El tal poder judicial que, en puridad, no debería ser un poder, sino una facultad del Estado cuya finalidad y cualidad debe ser la independencia frente al poder político: el tantas veces reiterado pouvoir presque nul enunciado por Montesquieu. Lo cierto y verdad es que, tras la apariencia de la incontenible logorrea de «hay que respetar la separación de poderes», esgrimida desde todos los ámbitos sociales y de poder, se oculta precisamente la subordinación política de los órganos de gobierno de jueces y fiscales. Los primeros, último reducto de la independencia de los jueces, dejarán de instruir las causas por corrupción, que pasarán a manos de la Fiscalía, un órgano jerárquico encabezado por un fiscal general del Estado nombrado por el Gobierno de turno. Los magistrados del Consejo General del Poder Judicial y los del Tribunal Supremo son nombrados por consenso entre los partidos políticos para asegurarse su agradecimiento posterior. Lo estamos viviendo. Jueces y ministros entran y salen de la judicatura para integrarse en la clase política y volver después, como si nada, a la carrera judicial. No existe, pues, independencia judicial en España: su sometimiento al poder político queda evidenciado por los hechos.

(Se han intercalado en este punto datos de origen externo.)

(** X13.  The escaped parts [getEscapedPartsFromFormat] finds.  Each part
    lies within the format, starts on the character that opens an escaped
    run and ends, further on, on the character that closes one.  The parts
    come in the order of the format and do not overlap, so that a
    position of the format lies in one part at most, which is the one
    [buildSections] finds for it.  A format without the opening character
    has no escaped part. *)
Theorem getEscapedPartsFromFormat_parts :
  forall (TDate Clock : Type) (params : FormatParser.Params.t TDate Clock)
         (expandedFormat : string),
    let escapedCharacters :=
      FormatParser.utils.escapedCharacters
        (FormatParser.Params.utils params) in
    let escapedParts :=
      FormatParser.getEscapedPartsFromFormat params expandedFormat in
    (forall part,
       In part escapedParts ->
       (FormatParser.start part < FormatParser.end_ part)%nat
       /\ (FormatParser.end_ part < String.length expandedFormat)%nat
       /\ String.get (FormatParser.start part) expandedFormat
          = Some (fst escapedCharacters)
       /\ String.get (FormatParser.end_ part) expandedFormat
          = Some (snd escapedCharacters))
    /\ ForallOrdPairs
         (fun earlier later =>
            (FormatParser.end_ earlier < FormatParser.start later)%nat)
         escapedParts
    /\ (forall (i : nat) (part : FormatParser.EscapedPart),
          FormatParser.findEscapedPart escapedParts i = Some part
          <-> In part escapedParts
              /\ (FormatParser.start part <= i <= FormatParser.end_ part)%nat)
    /\ (FormatParser.includesChar (fst escapedCharacters) expandedFormat
        = false ->
        escapedParts = []).
Proof.
  intros TDate Clock params expandedFormat escapedCharacters escapedParts.
  subst escapedParts escapedCharacters.
  unfold FormatParser.getEscapedPartsFromFormat.
  destruct (FormatParser.utils.escapedCharacters
              (FormatParser.Params.utils params)) as [startChar endChar].
  cbn [fst snd].
  assert (Hparts :
            forall part,
              In part
                (FormatParser.getEscapedParts_scan startChar endChar 0 0
                   expandedFormat) ->
              (FormatParser.start part < FormatParser.end_ part)%nat
              /\ (FormatParser.end_ part < String.length expandedFormat)%nat
              /\ String.get (FormatParser.start part) expandedFormat
                 = Some startChar
              /\ String.get (FormatParser.end_ part) expandedFormat
                 = Some endChar).
  { intros part Hin.
    apply getEscapedParts_scan_parts in Hin
      as (_ & Hlt & Hend & Hfirst & Hlast).
    rewrite Nat.sub_0_r in Hfirst, Hlast. cbn in Hend. auto. }
  split; [exact Hparts|].
  split; [apply getEscapedParts_scan_ordered|].
  split.
  - intros i part. apply findEscapedPart_Some.
    + apply getEscapedParts_scan_ordered.
    + intros part' Hin. now apply Hparts.
  - intros Hnone. now apply getEscapedParts_scan_without_start.
Qed.

Section StringsOfTheParser.
Import FormatParser ParserNotions SectionNotions.

Lemma string_app_assoc (a b c : string) : (a ++ b) ++ c = a ++ b ++ c.
Proof. induction a as [|x a IH]; cbn; [reflexivity|now rewrite IH]. Qed.

Lemma prefix_app (s t : string) : prefix s (s ++ t) = true.
Proof.
  induction s as [|c s IH]; cbn; [now destruct t|].
  destruct (ascii_dec c c) as [_|Hne]; [exact IH|now contradiction Hne].
Qed.

Lemma prefix_get (t : string) :
  forall (s : string) (k : nat),
    prefix t s = true -> (k < String.length t)%nat ->
    String.get k s = String.get k t.
Proof.
  induction t as [|c t IH]; intros s k Hprefix Hk; [cbn in Hk; lia|].
  destruct s as [|c' s]; [discriminate|]. cbn in Hprefix.
  destruct (ascii_dec c c') as [<-|_]; [|discriminate].
  destruct k as [|k]; [reflexivity|].
  cbn. apply IH; [exact Hprefix|cbn in Hk; lia].
Qed.

Lemma prefix_length (t : string) :
  forall s : string,
    prefix t s = true -> (String.length t <= String.length s)%nat.
Proof.
  induction t as [|c t IH]; intros s Hprefix; [cbn; lia|].
  destruct s as [|c' s]; [discriminate|]. cbn in Hprefix.
  destruct (ascii_dec c c') as [_|_]; [|discriminate].
  cbn. apply IH in Hprefix. lia.
Qed.

Lemma allLetters_get (t : string) :
  allLetters t = true ->
  forall (k : nat) (c : ascii), String.get k t = Some c -> isLetter c = true.
Proof.
  induction t as [|x t IH]; intros Hletters k c Hget; [discriminate|].
  cbn [allLetters] in Hletters. apply andb_prop in Hletters as [Hx Ht].
  destruct k as [|k]; cbn in Hget.
  - now injection Hget as <-.
  - exact (IH Ht k c Hget).
Qed.

Lemma get_dropString (n : nat) :
  forall (s : string) (k : nat),
    String.get k (dropString n s) = String.get (n + k) s.
Proof.
  induction n as [|n IH]; intros s k; [reflexivity|].
  destruct s as [|c s]; cbn; [now destruct k|apply IH].
Qed.

Lemma length_dropString (n : nat) :
  forall s : string,
    (String.length (dropString n s) <= String.length s)%nat.
Proof.
  induction n as [|n IH]; intros s; [cbn; lia|].
  destruct s as [|c s]; cbn; [lia|]. specialize (IH s). lia.
Qed.

Lemma isWord_not_empty (token : string) :
  isWord token = true -> exists n, String.length token = S n.
Proof.
  destruct token as [|c token]; [discriminate|].
  intros _. now exists (String.length token).
Qed.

En México, asistimos a un proceso similar de intromisión del poder político en la judicatura, ofreciendo cursillos de pocos días a los candidatos a «juzgadores».

Respecto del poder ejecutivo, podemos apuntar que, en el caso español, la manera de detentarlo es mediante el reparto del botín del Estado, expandiendo la industria política de una manera nunca vista. Lo estamos viviendo. Lo que nos advierte de que el ejecutivo también legisla, usurpando esta facultad a la cámara legislativa, y lo hace precisamente para convertir en ley el ignominioso reparto. En las partitocracias, quien accede al poder obtiene todo el poder: gobierna, legisla, controla la cámara y nombra a los jueces.

Todas estas palabras y conceptos que definen la democracia y sus características han sido desalojados de su álveo original. Ni las palabras significan lo mismo, ni tampoco los conceptos. Ahora se nos aparecen como cenotafios devorados por la espesura nemorosa de la confusión y el olvido. De lo que llegaron a significar o representar ya nadie sabe qué es qué. Ni siquiera los integrantes de las listas de partido, por lo demás, gente poco instruida, sin experiencia vital ni profesional, amamantados desde niños por la Luperca estatal al calor del partido.

De México a la Tierra de Fuego, haciendo escala en España, la anomalía política une a nuestros pueblos.

0 comentarios en “La anomalía que nos une”

  1. Este artículo acierta al señalar la corrupción política en la España actual. Las instituciones se han desvirtuado: los partidos dominan y la judicatura es subordinada. Es una crítica necesaria para reflexionar sobre nuestro futuro democrático.

  2. Pepe Marqués

    Qué maravilla de artículo: la brillante prosa no consigue opacar la contundencia de su significado. ¡Enhorabuena!